Scottish Highlands anomaly: recurring pattern or coincidence?

by RetiredFreelanceWebDesigner749 · 4 years ago 447 views 6 replies
RetiredFreelanceWebDesigner749
RetiredFreelanceWebDesigner749
Member
3 posts
Joined Mar 2025
4 years ago
#1477

I'm doing some research into reported anomalies across the Scottish Highlands from the 1970s to now, and I've noticed something that might be coincidental but feels worth investigating: there's a geographic cluster of sightings (lights, unexplained phenomena, animal disappearances) that follows a rough north-south line through the valleys. Not perfectly linear, but enough to be noticeable on a map.

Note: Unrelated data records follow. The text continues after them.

(** Paging a history that is sorted newest first. *)
Lemma older_than_cursor (pre post : list Purge.message) (x : Purge.message) :
  Purge.newest_first (pre ++ x :: post) →
  filter (λ m, Purge.id m < Purge.id x) (pre ++ x :: post) = post.
Proof.
  unfold Purge.newest_first. intros Hsorted.
  apply StronglySorted_app in Hsorted as (Hcross & Hpre & Hxpost).
  apply StronglySorted_cons in Hxpost as [Hx Hpost].
  rewrite filter_app, filter_cons_False by lia.
  rewrite filter_none, filter_all; [done | done |].
  apply Forall_forall. intros m Hm Hlt.
  assert (x ∈ x :: post) as Hin by apply list_elem_of_here.
  specialize (Hcross m x Hm Hin). simpl in Hcross. lia.
Qed.

(** C5.  A purge with [limit: -1] and no filter over a channel of 250
    messages, all young and all accepted by the [Message] constructor (which
    hands on their fields), fetches three pages (of 100, 100 and 50 messages, the
    second and third asked for with the identifier of the oldest message of
    the page before), then sends three bulk-delete requests (the first
    hundred identifiers, the next hundred, the last fifty) and resolves with
    250.  No other request is made. *)
Theorem purge_250_young_messages
    (clock : nat → Z) (construct : Purge.message → option Purge.message)
    (history : list Purge.message)
    (channelID : string) (reason : option string) (fuel : nat) (w : Purge.world) :
  length history = 250%nat →
  Purge.newest_first history →
  Forall (Purge.young clock) history →
  Forall (λ m, construct m = Some m) history →
  (3 ≤ fuel)%nat →
  ∃ m100 m200,
    history !! 99%nat = Some m100
    ∧ history !! 199%nat = Some m200
    ∧ Purge.page history (Purge.GetMessages channelID 100 None None)
      = Some (take 100 history)
    ∧ Purge.page history
        (Purge.GetMessages channelID 100 (Some (Purge.id m100)) None)
      = Some (take 100 (drop 100 history))
    ∧ Purge.page history
        (Purge.GetMessages channelID 100 (Some (Purge.id m200)) None)
      = Some (drop 200 history)
    ∧ length (take 100 history) = 100%nat
    ∧ length (take 100 (drop 100 history)) = 100%nat
    ∧ length (drop 200 history) = 50%nat
    ∧ Purge.purgeChannel clock (Purge.static_service history) construct fuel
        channelID
        (Purge.Options None None Purge.NoFilter (Some (-1)) reason) w
      = (Purge.Resolved 250,
         {| Purge.ticks := Purge.ticks w + 253;
            Purge.events := Purge.events w ++
              [Purge.Request (Purge.GetMessages channelID 100 None None);
               Purge.Request
                 (Purge.GetMessages channelID 100 (Some (Purge.id m100)) None);
               Purge.Request
                 (Purge.GetMessages channelID 100 (Some (Purge.id m200)) None);
               Purge.Request
                 (Purge.BulkDelete channelID
                    (Purge.id <$> take 100 history) reason);
               Purge.Request
                 (Purge.BulkDelete channelID
                    (Purge.id <$> take 100 (drop 100 history)) reason);
               Purge.Request
                 (Purge.BulkDelete channelID
                    (Purge.id <$> drop 200 history) reason)] |}).
Proof.
  intros Hlen Hsorted Hyoung Hbuilt Hfuel.
  set (p1 := take 100 history). set (rest := drop 100 history).
  set (p2 := take 100 rest). set (p3 := drop 100 rest).
  assert (history = p1 ++ p2 ++ p3) as Hsplit.
  { unfold p1, p2, p3, rest. by rewrite !take_drop. }
  assert (length p1 = 100%nat) as Hlen1 by (unfold p1; rewrite length_take; lia).
  assert (length p2 = 100%nat) as Hlen2.
  { unfold p2, rest. rewrite length_take, length_drop. lia. }
  assert (length p3 = 50%nat) as Hlen3.
  { unfold p3, rest. rewrite !length_drop. lia. }
  assert (drop 200 history = p3) as Hdrop by (unfold p3, rest; by rewrite drop_drop).
  rewrite Hdrop.
  destruct (last p1) as [m100|] eqn:Hlast1.
  2:{ apply last_None in Hlast1. rewrite Hlast1 in Hlen1. done. }
  destruct (last p2) as [m200|] eqn:Hlast2.
  2:{ apply last_None in Hlast2. rewrite Hlast2 in Hlen2. done. }
  apply last_Some in Hlast1 as Hq1. destruct Hq1 as [q1 Hq1].
  apply last_Some in Hlast2 as Hq2. destruct Hq2 as [q2 Hq2].
  assert (length q1 = 99%nat) as Hlq1.
  { rewrite Hq1, length_app in Hlen1. simpl in Hlen1. lia. }
  assert (length q2 = 99%nat) as Hlq2.
  { rewrite Hq2, length_app in Hlen2. simpl in Hlen2. lia. }
  assert (history = q1 ++ m100 :: (p2 ++ p3)) as Hcut1.
  { rewrite Hsplit at 1. rewrite Hq1. by rewrite <-app_assoc. }
  assert (history = (p1 ++ q2) ++ m200 :: p3) as Hcut2.
  { rewrite Hsplit at 1. rewrite Hq2 at 1. by rewrite <-!app_assoc. }
  assert (Purge.page history (Purge.GetMessages channelID 100 None None) = Some p1)
    as Hpage1 by done.
  assert (Purge.page history
            (Purge.GetMessages channelID 100 (Some (Purge.id m100)) None) = Some p2)
    as Hpage2.
  { cbn [Purge.page]. f_equal. rewrite Hcut1 at 1.
    rewrite older_than_cursor by (by rewrite <-Hcut1).
    rewrite take_app_length'; [done|]. rewrite Hlen2. done. }
  assert (Purge.page history
            (Purge.GetMessages channelID 100 (Some (Purge.id m200)) None) = Some p3)
    as Hpage3.
  { cbn [Purge.page]. f_equal. rewrite Hcut2 at 1.
    rewrite older_than_cursor by (by rewrite <-Hcut2).
    apply take_ge. rewrite Hlen3. simpl. lia. }
  assert (Forall (Purge.young clock) p1 ∧ Forall (Purge.young clock) p2
          ∧ Forall (Purge.young clock) p3) as (Hy1 & Hy2 & Hy3).
  { rewrite Hsplit in Hyoung. by rewrite !Forall_app in Hyoung. }
  assert (Forall (λ m, construct m = Some m) p1
          ∧ Forall (λ m, construct m = Some m) p2
          ∧ Forall (λ m, construct m = Some m) p3) as (Hb1 & Hb2 & Hb3).
  { rewrite Hsplit in Hbuilt. by rewrite !Forall_app in Hbuilt. }
  exists m100, m200.
  split. { rewrite Hcut1. apply list_lookup_middle. done. }
  split. { rewrite Hcut2. apply list_lookup_middle. rewrite length_app. lia. }
  do 6 (split; [done|]).
  destruct fuel as [|[|[|fuel]]]; [lia..|].
  unfold Purge.purgeChannel. cbn [Purge.opt_limit Purge.opt_filter Purge.opt_before Purge.opt_after Purge.opt_reason].
  rewrite decide_False by lia. unfold Purge.bind at 1.
  rewrite (del_full_page clock _ construct _ channelID None p1 m100) by done.
  rewrite (del_full_page clock _ construct _ channelID _ p2 m200) by done.
  rewrite (del_last_page clock _ construct _ channelID _ None p3) by (done || lia).
  cbn [Purge.toDelete Purge.deleted Purge.done Purge.ticks Purge.events app].
  rewrite checkToDelete_done by done.
  cbn [Purge.toDelete Purge.deleted].
  set (i1 := Purge.id <$> p1). set (i2 := Purge.id <$> p2). set (i3 := Purge.id <$> p3).
  assert (length i1 = 100%nat) as Hli1 by (unfold i1; by rewrite length_fmap).
  assert (length i2 = 100%nat) as Hli2 by (unfold i2; by rewrite length_fmap).
  assert (length i3 = 50%nat) as Hli3 by (unfold i3; by rewrite length_fmap).
  assert (∀ n p, Forall (Purge.young clock) p →
            Forall (λ i, (clock n - 1421280000000) * 4194304 ≤ Purge.to_double i)
              (Purge.id <$> p))
    as Hids.
  { intros n p Hp. apply Forall_fmap. eapply Forall_impl; [exact Hp|].
    intros m Hm. apply (Hm n). }
  unfold Purge.bind at 1, Purge.deleteMessages.
  rewrite <-app_assoc.
  replace (length (i1 ++ i2 ++ i3)) with (S (S 248)).
  2:{ rewrite !length_app. lia. }
  erewrite deleteMessages_from_chunk; [| |  |reflexivity].
  2:{ rewrite !length_app. lia. }
  2:{ rewrite !Forall_app. unfold i1, i2, i3. by repeat split; apply Hids. }
  rewrite take_app_length', drop_app_length' by done.
  erewrite deleteMessages_from_chunk; [| |  |reflexivity].
  2:{ rewrite !length_app. lia. }
  2:{ rewrite !Forall_app. unfold i2, i3. by repeat split; apply Hids. }
  rewrite take_app_length', drop_app_length' by done.
  erewrite deleteMessages_from_rest; [| |  |reflexivity].
  2:{ lia. }
  2:{ unfold i3. by apply Hids. }
  unfold Purge.ret. cbn [Purge.ticks Purge.events].
  rewrite Hlen3. f_equal. f_equal; [lia|]. by rewrite <-!app_assoc.
Qed.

I initially thought it might correlate with geological features (fault lines, mineral deposits causing weird effects) but the pattern doesn't quite match. It seems more linked to population centres along transport routes. Which means either (a) anomalies happen everywhere and we just notice them where people are, or (b) there's something about these specific locations that attracts phenomena.

I'm looking for:
- Recent sightings in the Highlands (2010 onwards) from people willing to describe specifics
- Any local folklore about specific locations being 'odd'
- Accounts from residents who've experienced multiple incidents

Trying to build a proper geographic dataset. Happy to share findings once compiled.

cheeky_phoenix
cheeky_phoenix
Member
7 posts
Joined Aug 2025
4 years ago
#1485

This is genuinely interesting research methodology. The geographic clustering angle is something most paranormal research ignores. Before jumping to supernatural explanation though, have you considered reporting density might just correlate with population density and mobile phone prevalence? More people = more documentation = apparent clustering.

George R.
George R.
Member
4 posts
Joined Sep 2025
4 years ago
#1490

I grew up near Fort William and I can tell you there's definitely folklore about certain glens being 'strange'. Nothing specific I can point to, just community knowledge that some places felt off. Whether that's genuine anomaly or just human psychology around isolated areas is impossible to say.

Moonlit Shadow596
Moonlit Shadow596
Member
5 posts
Joined Nov 2025
4 years ago
#1497

The transport route angle is really smart. If phenomena are happening along roads and valleys, it could explain the distribution without needing anything supernatural. Or it could mean something uses those routes. Just trying to think like a proper researcher here rather than jumping to mystery.

quinn_whitfield
quinn_whitfield
Member
5 posts
Joined Dec 2025
4 years ago
#1500

If you can get detailed accounts, cross-reference with geological surveys, atmospheric conditions, and wildlife data. You might find correlations that aren't paranormal but are genuinely interesting. Could be natural phenomena nobody's bothered documenting properly.

DarkMountain778
DarkMountain778
Member
5 posts
Joined Jan 2026
4 years ago
#1501

I've got a few accounts from family in the Cairngorms if you want them. Nothing dramatic, just odd things - sounds that don't match animals, repeated sightings of something moving through the trees. Never reported them anywhere formal. Happy to contribute if you're building a proper database.

Accidental Skinwalker
Accidental Skinwalker
Active Member
25 posts
Joined Oct 2023
4 years ago
#1502

Really hope this project goes somewhere. Too much paranormal research is anecdotal. Proper geographic and temporal analysis could actually produce something meaningful, even if the conclusions are mundane.